As an Italian (and having been raised on a meatball recipe that has been in my family since before they immigrated from Sicily), let me just say: these vegan lentil meatballs are bar none the best meatballs I’ve ever tasted.
I kid you not, this plate is like the ultimate comfort food for me. The texture just hits it out of the park, the flavor is like you’re eating at a home in Italy, and I just cannot get over how easy they were.
Oh, and these lentil meatballs are only made with 7 simple and basic plant-based ingredients too. And, gluten free ingredients at that.
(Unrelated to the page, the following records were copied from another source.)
(** [strings.ToLower] applied to a one-byte string, which is what
    [GenerateManifests] passes.  An ASCII byte takes the ASCII path.  A byte
    [>= 0x80] alone is not valid UTF-8: the library goes through
    [strings.Map(unicode.ToLower, s)], which decodes it as [utf8.RuneError]
    and writes that rune out. *)
Definition ToLower1 (c : ascii) : string :=
  if byte_lt c 128 then String (lower_byte c) EmptyString else RuneError_utf8.

(** [strings.HasPrefix]. *)
Definition HasPrefix (s p : string) : bool := String.prefix p s.

(** [strings.SplitN(s, sep, 2)] for a one-byte separator: at most two
    pieces, cut at the first separator; the whole string, alone, when it
    has none. *)
Fixpoint cut (sep : ascii) (s : string) : option (string * string) :=
  match s with
  | EmptyString => None
  | String c s' =>
      if Ascii.eqb c sep then Some (EmptyString, s')
      else match cut sep s' with
           | Some (a, b) => Some (String c a, b)
           | None => None
           end
  end.

Definition SplitN2 (s : string) (sep : ascii) : list string :=
  match cut sep s with
  | Some (a, b) => [a; b]
  | None => [s]
  end.

(** [strings.ReplaceAll(s, old, new)] for a non-empty [old] (the program
    only passes ["{{.Version}}"], ["{{.PackageId}}"] and ["."]): matches are
    taken left to right and do not overlap.  [skip] counts the bytes of a
    match still to be dropped. *)
Fixpoint replace_from (old new : string) (skip : nat) (s : string) : string :=
  match s with
  | EmptyString => EmptyString
  | String c s' =>
      match skip with
      | S k => replace_from old new k s'
      | O =>
          if String.prefix old s
          then new +:+ replace_from old new (String.length old - 1) s'
          else String c (replace_from old new 0 s')
      end
  end.

Definition ReplaceAll (s old new : string) : string :=
  match old with
  | EmptyString => s
  | _ => replace_from old new 0 s
  end.

(** [%d] of [fmt.Sprintf]. *)
Definition fmt_d (n : Z) : string := pretty n.

(** [encoding/hex]: [hextable[v>>4]], [hextable[v&0x0f]]. *)
Definition hextable : string := "0123456789abcdef".

Definition hex_digit (n : N) : ascii :=
  match String.get (N.to_nat n) hextable with
  | Some c => c
  | None => "0"%char
  end.

Fixpoint hex_EncodeToString (src : list byte) : string :=
  match src with
  | [] => EmptyString
  | v :: rest =>
      String (hex_digit (N.shiftr (Byte.to_N v) 4))
        (String (hex_digit (N.land (Byte.to_N v) 15))
           (hex_EncodeToString rest))
  end.

(** The characters of an upper-case hexadecimal string. *)
Definition is_upper_hex (c : ascii) : bool :=
  byte_in "0" "9" c || byte_in "A" "F" c.

End GoStrings.

(** ** [crypto/sha256]: SHA-256 as in FIPS 180-4, in the shape of the
    library's generic block function.  A [uint32] is an [N] below [2^32]. *)

Module SHA256.
Local Open Scope N_scope.

Definition mask32 : N := 0xFFFFFFFF.
Definition add32 (x y : N) : N := N.land (x + y) mask32.
Definition not32 (x : N) : N := N.lxor x mask32.
(** [bits.RotateLeft32(x, -n)]. *)
Definition rotr (x n : N) : N :=
  N.lor (N.shiftr x n) (N.land (N.shiftl x (32 - n)) mask32).

Definition _K : list N :=
  [ 0x428A2F98; 0x71374491; 0xB5C0FBCF; 0xE9B5DBA5;
    0x3956C25B; 0x59F111F1; 0x923F82A4; 0xAB1C5ED5;
    0xD807AA98; 0x12835B01; 0x243185BE; 0x550C7DC3;
    0x72BE5D74; 0x80DEB1FE; 0x9BDC06A7; 0xC19BF174;
    0xE49B69C1; 0xEFBE4786; 0x0FC19DC6; 0x240CA1CC;
    0x2DE92C6F; 0x4A7484AA; 0x5CB0A9DC; 0x76F988DA;
    0x983E5152; 0xA831C66D; 0xB00327C8; 0xBF597FC7;
    0xC6E00BF3; 0xD5A79147; 0x06CA6351; 0x14292967;
    0x27B70A85; 0x2E1B2138; 0x4D2C6DFC; 0x53380D13;
    0x650A7354; 0x766A0ABB; 0x81C2C92E; 0x92722C85;
    0xA2BFE8A1; 0xA81A664B; 0xC24B8B70; 0xC76C51A3;
    0xD192E819; 0xD6990624; 0xF40E3585; 0x106AA070;
    0x19A4C116; 0x1E376C08; 0x2748774C; 0x34B0BCB5;
    0x391C0CB3; 0x4ED8AA4A; 0x5B9CCA4F; 0x682E6FF3;
    0x748F82EE; 0x78A5636F; 0x84C87814; 0x8CC70208;
    0x90BEFFFA; 0xA4506CEB; 0xBEF9A3F7; 0xC67178F2 ].

(** The eight chaining words [dig.h]. *)
Record digest : Type := mkDigest
  { h0 : N; h1 : N; h2 : N; h3 : N; h4 : N; h5 : N; h6 : N; h7 : N }.

Definition init : digest :=
  mkDigest 0x6A09E667 0xBB67AE85 0x3C6EF372 0xA54FF53A
           0x510E527F 0x9B05688C 0x1F83D9AB 0x5BE0CD19.

(** [w[i] = uint32(p[j])<<24 | uint32(p[j+1])<<16 | uint32(p[j+2])<<8 | uint32(p[j+3])] *)
Fixpoint be_words (p : list N) (n : nat) : list N :=
  match n with
  | O => []
  | S n' =>
      match p with
      | b0 :: b1 :: b2 :: b3 :: rest =>
          N.lor (N.lor (N.lor (N.shiftl b0 24) (N.shiftl b1 16)) (N.shiftl b2 8)) b3
          :: be_words rest n'
      | _ => []
      end
  end.

Definition wget (w : list N) (i : nat) : N := nth i w 0.

(** The second loop of the block function, [for i := 16; i < 64; i++]:
    [count] more words are appended to [w]. *)
Fixpoint schedule (w : list N) (count : nat) : list N :=
  match count with
  | O => w
  | S count' =>
      let i := length w in
      let v1 := wget w (i - 2) in
      let t1 := N.lxor (N.lxor (rotr v1 17) (rotr v1 19)) (N.shiftr v1 10) in
      let v2 := wget w (i - 15) in
      let t2 := N.lxor (N.lxor (rotr v2 7) (rotr v2 18)) (N.shiftr v2 3) in
      schedule (w ++ [add32 (add32 (add32 t1 (wget w (i - 7))) t2) (wget w (i - 16))]) count'
  end.

(** One iteration of the round loop, on the working variables [a..h]. *)
Definition round (s : digest) (kw : N * N) : digest :=
  let '(mkDigest a b c d e f g h) := s in
  let t1 :=
    add32 (add32 (add32 (add32 h
      (N.lxor (N.lxor (rotr e 6) (rotr e 11)) (rotr e 25)))
      (N.lxor (N.land e f) (N.land (not32 e) g)))
      (fst kw)) (snd kw) in
  let t2 :=
    add32 (N.lxor (N.lxor (rotr a 2) (rotr a 13)) (rotr a 22))
          (N.lxor (N.lxor (N.land a b) (N.land a c)) (N.land b c)) in
  mkDigest (add32 t1 t2) a b c (add32 d t1) e f g.

(** One pass of [for len(p) >= chunk] over a 64-byte chunk. *)
Definition block (dig : digest) (p : list N) : digest :=
  let w := schedule (be_words p 16) 48 in
  let r := fold_left round (combine _K w) dig in
  mkDigest (add32 (h0 dig) (h0 r)) (add32 (h1 dig) (h1 r))
           (add32 (h2 dig) (h2 r)) (add32 (h3 dig) (h3 r))
           (add32 (h4 dig) (h4 r)) (add32 (h5 dig) (h5 r))
           (add32 (h6 dig) (h6 r)) (add32 (h7 dig) (h7 r)).

Fixpoint blocks (dig : digest) (p : list N) (nblocks : nat) : digest :=
  match nblocks with
  | O => dig
  | S n' => blocks (block dig (firstn 64 p)) (skipn 64 p) n'
  end.

(** [binary.BigEndian.PutUint64] / [PutUint32]. *)
Definition byte_at (x : N) (shift : N) : N := N.land (N.shiftr x shift) 255.
Definition be64 (x : N) : list N :=
  map (byte_at x) [56; 48; 40; 32; 24; 16; 8; 0].
Definition be32 (x : N) : list N :=
  map (byte_at x) [24; 16; 8; 0].

(** [checkSum]: a 0x80 byte, zeros up to 56 mod 64, then the length in
    bits as a [uint64]. *)
Definition padding (len : N) : list N :=
  let r := len mod 64 in
  let zeros := if r <? 56 then 55 - r else 119 - r in
  (128 :: repeat 0 (N.to_nat zeros) ++ be64 (N.land (N.shiftl len 3) 0xFFFFFFFFFFFFFFFF))%list.

Definition byte_of_N (n : N) : byte :=
  match Byte.of_N (N.land n 255) with
  | Some b => b
  | None => x00
  end.

Definition digest_bytes (d : digest) : list byte :=
  map byte_of_N
    (be32 (h0 d) ++ be32 (h1 d) ++ be32 (h2 d) ++ be32 (h3 d) ++
     be32 (h4 d) ++ be32 (h5 d) ++ be32 (h6 d) ++ be32 (h7 d))%list.

(** [sha256.Sum256]. *)
Definition Sum256 (data : list byte) : list byte :=
  let p := (map Byte.to_N data ++ padding (N.of_nat (length data)))%list in
  digest_bytes (blocks init p (length p / 64)%nat).

End SHA256.

(** ** hash.go: the in-memory digest *)

(** [CalculateHashFromBytes]: [strings.ToUpper(hex.EncodeToString(hash[:]))]. *)
Definition CalculateHashFromBytes (data : list byte) : string :=
  GoStrings.ToUpper (GoStrings.hex_EncodeToString (SHA256.Sum256 data)).

(** ** plugin.go: configuration records *)

Module InstallerConfig.
Record t : Type := mk
  { URL : string;
    Architecture : string;
    Type' : string;
    Switches : gmap string string;
    Scope : string;
    ProductCode : string }.
End InstallerConfig.

Module MetadataConfig.
Record t : Type := mk
  { Publisher : string;
    PublisherURL : string;
    PublisherSupportURL : string;
    Name : string;
    ShortDescription : string;
    License : string;
    LicenseURL : string;
    Copyright : string;
    PackageURL : string;
    Tags : list string;
    Moniker : string;
    ReleaseNotesURL : string }.
End MetadataConfig.

Module LocaleConfig.
Record t : Type := mk { Locale : string; Description : string }.
End LocaleConfig.

Module PRConfig.
Record t : Type := mk
  { ForkOwner : string;
    BaseBranch : string;
    Title : string;
    DeleteBranch : bool }.
End PRConfig.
With a secret (and delicious) ingredient (but don’t worry, I’m going to give it away!).
The Ultimate Vegan Lentil Meatballs
So why on earth are these gluten free vegan lentil meatballs so dang good?
A few things. First, they’re not made from freaky weird ingredients. They’re actually pretty similar to a traditional meatball recipe, only it uses:
Sprouted lentils
Oat flour
Coconut aminos
Marinara
Rosemary
California Prunes
Yes, California prunes! I know that might sound odd, but it’s actually the secret to making these vegan meatballs taste so dang good.
Last fall, I was invited by the California Prune Board to tour some of their prune orchards and see how a plum gets transformed into a prune (yes, a prune is a plum that’s been dried! And no, they’re not called dried plums, they’re called prunes, and they’re delicious!).
Now, let me tell you, prunes are extraordinarily versatile and can be used in both sweet and savory recipes. I made these gluten free vegan cinnamon cupcakes with them last fall, so I decided to go with a more savory recipe this time around that wasn’t just throwing them into salads (which is still delicious).
So basically prunes and oats together act as the binder of all of these ingredients, and it’s a pretty good one. One without the other won’t work; you need both in order for the recipe to really come together!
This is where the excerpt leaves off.